Impressions d’Afrique/Chapitre XXVI

A. Lemerre (p. 453-455).

XXVI


Depuis trois longues heures, le jeune Marseillais, par crainte d’une seconde punition, s’acharnait à répéter la Bataille du Tez, qu’il fredonnait maintenant d’une façon impeccable sans que je pusse relever la moindre faute sur le texte ombragé par les branches du sycomore.

Soudain Talou, apparaissant au loin, s’achemina vers nous accompagné de Sirdah.

L’empereur venait lui-même délivrer son merveilleux interprète, auquel il voulait faire subir sans retard un nouvel examen.

Enchanté d’être mis à l’épreuve en un moment où sa mémoire fraîchement exercée le rendait sûr de lui, Carmichaël, toujours fidèle au registre du soprano, se mit à chanter crânement son incompréhensible morceau, qu’il articula cette fois jusqu’au bout sans la plus minime erreur.

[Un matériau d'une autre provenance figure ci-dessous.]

(** X13.  A pardot id or a file name that is not a string stops the pass
    with [TypeError], and what was appended before stays: when one id
    matches, its technology keeps the records of the entries that came
    before the offending one, and no other technology changes. *)
Theorem bad_field_leaves_a_partial_list
  (response : browser_response) (d : technologies) (k : string) (tech : technology)
  (json_data : json) (before after : document_info)
  (item : pykey * document_entry) (rs : list resource) (e : exn) :
  Dict.wf d ->
  Dict.get d k = Some tech ->
  Str.endswith (response_url response) (k ++ "/benchmarks/latest") = true ->
  (forall k', In k' (Dict.keys d) -> k' <> k ->
     Str.endswith (response_url response) (k' ++ "/benchmarks/latest") = false) ->
  response_json response = Ok json_data ->
  extract_document_info json_data = Ok (before ++ item :: after)%list ->
  records_of (tech_path tech) before = (rs, Ok tt) ->
  record_of (tech_path tech) item = Raise e ->
  process_benchmark_response response d
  = (Dict.update d k (add_records rs), Raise TypeError).
Proof.
  intros Hwf Hget Hk Hothers Hjson Hinfo Hbefore Hitem.
  rewrite (process_discover_all response d Hwf).
  rewrite (discover_all_single response d k tech Hwf Hget Hothers).
  unfold discovered. rewrite Hk, Hjson, Hinfo.
  rewrite (records_of_partial (tech_path tech) before after item rs e Hbefore Hitem).
  simpl. now rewrite (record_of_raises (tech_path tech) item e Hitem).
Qed.

(** X14.  A pass of the observer, however it ends, keeps the technology ids
    and their order, keeps every directory, and only appends to the
    resource lists: what a list held stays at its head, in order. *)
Theorem pass_only_appends (response : browser_response) (d : technologies) :
  Dict.wf d ->
  Dict.keys (fst (process_benchmark_response response d)) = Dict.keys d
  /\ forall k tech, Dict.get d k = Some tech ->
       exists rs,
         Dict.get (fst (process_benchmark_response response d)) k
         = Some {| tech_path := tech_path tech;
                   resource_list := resource_list tech ++ rs |}.
Proof.
  intros Hwf. rewrite (process_discover_all response d Hwf).
  split; [apply discover_all_keys |].
  intros k tech Hget.
  destruct (discover_all_appended response d k tech Hget) as (rs & Hrs & _).
  exists rs. exact Hrs.
Qed.

(** ** The tally after a pass *)

Lemma flat_map_entries (d : technologies) (l : list (string * technology)) :
  (forall kv, In kv l -> Dict.get d (fst kv) = Some (snd kv)) ->
  flat_map (resources_of d) (map fst l)
  = flat_map (fun kv => resource_list (snd kv)) l.
Proof.
  induction l as [|kv l IH]; intros Hl; simpl; [reflexivity |].
  rewrite IH by (intros kv' Hin; apply Hl; now right).
  unfold resources_of at 1. now rewrite (Hl kv (or_introl eq_refl)).
Qed.

(** With distinct keys the resources in order are those of the items. *)
Lemma resources_in_order_entries (d : technologies) :
  Dict.wf d ->
  resources_in_order d = flat_map (fun kv => resource_list (snd kv)) d.
Proof.
  intros Hwf. unfold resources_in_order, Dict.keys.
  apply flat_map_entries. intros [k tech] Hin. now apply get_in.
Qed.

Lemma discover_all_count (response : browser_response) (d d' : technologies)
  (json_data : json) (info : document_info) :
  response_json response = Ok json_data ->
  extract_document_info json_data = Ok info ->
  discover_all response d = (d', Ok tt) ->
  List.length (flat_map (fun kv => resource_list (snd kv)) d')
  = List.length (flat_map (fun kv => resource_list (snd kv)) d)
    + List.length (filter (matches response) (Dict.keys d)) * List.length info.
Proof.
  intros Hjson Hinfo. revert d'; induction d as [|[k0 tech0] d IH]; intros d'; simpl.
  - now intros [= <-].
  - destruct (discovered response k0 (tech_path tech0)) as [rs [[]|e]] eqn:E0;
      [| discriminate].
    destruct (discover_all response d) as [rest res]. intros [= <- ->].
    simpl. rewrite !length_app, (IH rest eq_refl).
    unfold discovered in E0. unfold matches at 2.
    destruct (Str.endswith (response_url response) (k0 ++ "/benchmarks/latest")).
    + rewrite Hjson, Hinfo in E0.
      pose proof (records_of_ids (tech_path tech0) info rs E0) as Hids.
      apply (f_equal (@List.length pykey)) in Hids.
      unfold Dict.keys in Hids. rewrite !length_map in Hids.
      simpl. lia.
    + injection E0 as <-. simpl. lia.
Qed.

(** X15.  After a pass that raises nothing, the number of resources [main]
    will tally has grown by the number of entries of the document mapping,
    once for every technology id the URL of the response ends with. *)
Theorem tally_grows_by_matches_times_documents
  (response : browser_response) (d d' : technologies)
  (json_data : json) (info : document_info) :
  Dict.wf d ->
  response_json response = Ok json_data ->
  extract_document_info json_data = Ok info ->
  process_benchmark_response response d = (d', Ok tt) ->
  List.length (resources_in_order d')
  = List.length (resources_in_order d)
    + List.length
        (filter
           (fun k => Str.endswith (response_url response) (k ++ "/benchmarks/latest"))
           (Dict.keys d))
      * List.length info.
Proof.
  intros Hwf Hjson Hinfo Hprocess.
  assert (Hwf' : Dict.wf d').
  { pose proof (process_keeps_wf response d Hwf) as Hkeep.
    now rewrite Hprocess in Hkeep. }
  rewrite (resources_in_order_entries d' Hwf'), (resources_in_order_entries d Hwf).
  rewrite (process_discover_all response d Hwf) in Hprocess.
  exact (discover_all_count response d d' json_data info Hjson Hinfo Hprocess).
Qed.

(** ** Before any response *)

Lemma init_technologies_empty (items : list (string * string)) (d : technologies) :
  (forall k tech, Dict.get d k = Some tech -> resource_list tech = []) ->
  forall k tech,
    Dict.get (init_technologies items d) k = Some tech -> resource_list tech = [].
Proof.
  revert d; induction items as [|[tech_id path] items IH]; intros d Hd; simpl.
  - exact Hd.
  - apply IH. intros k tech.
    destruct (key_eqb tech_id k) eqn:E.
    + rewrite (get_set_equal d tech_id _ k E). now intros [= <-].
    + rewrite (get_set_other d tech_id _ k E). apply Hd.
Qed.

Lemma no_resources_in_order (d : technologies) :
  (forall k tech, Dict.get d k = Some tech -> resource_list tech = []) ->
  resources_in_order d = [].
Proof.
  intros Hd. unfold resources_in_order.
  induction (Dict.keys d) as [|k ks IH]; simpl; [reflexivity |].
  rewrite IH, app_nil_r. unfold resources_of.
  destruct (Dict.get d k) as [tech|] eqn:E; [now apply (Hd k) | reflexivity].
Qed.

Section NothingDiscovered.

Context {FS : Type} `{FileSystem FS}.

Variable http_get : list request -> request -> result http_response.

(** X16.  When no response was matched, so that the mapping is the one
    [main] built from the catalog, the tally is 0 and the download phase
    returns at once: no request, no file, nothing printed, no exception. *)
Theorem nothing_discovered_nothing_downloaded
  (items : list (string * string)) (w : world FS) :
  count_benchmarks (init_technologies items [])
    (Dict.keys (init_technologies items [])) 0 = Ok 0
  /\ main_downloads http_get (init_technologies items []) w = (w, Ok tt).
Proof.
  assert (Hnone : resources_in_order (init_technologies items []) = []).
  { apply no_resources_in_order. apply init_technologies_empty. discriminate. }
  split.
  - rewrite count_benchmarks_total by (intros k; apply get_keys).
    fold (resources_in_order (init_technologies items [])). now rewrite Hnone.
  - rewrite main_downloads_sequence. unfold planned_downloads. now rewrite Hnone.
Qed.

End NothingDiscovered.

(** ** The catalog fetcher, item by item *)

Section CatalogRequests.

Ébloui par cette exécution parfaite, Talou reprit le chemin de la case impériale, après avoir chargé Sirdah d’exprimer à l’intéressé son entier contentement.

Rendu libre par cette agréable sentence, Carmichaël me prit des mains, pour le déchirer avec un joyeux empressement, le texte infernal qui lui rappelait tant d’heures de travail angoissantes et fastidieuses.

Après avoir approuvé en moi-même son geste d’innocente vengeance, je quittai avec lui la place des Trophées pour vaquer aux divers emballages, que rien ne retardait plus désormais.

Notre départ s’effectua le jour même, au début de l’après-midi. Les Montalescot s’étaient joints au cortège, qui, dirigé par Séil-kor entièrement guéri, se composait de tous les naufragés du Lyncée.

Talou avait mis à notre disposition un certain nombre d’indigènes chargés de porter nos vivres et les rares bagages qui nous étaient laissés.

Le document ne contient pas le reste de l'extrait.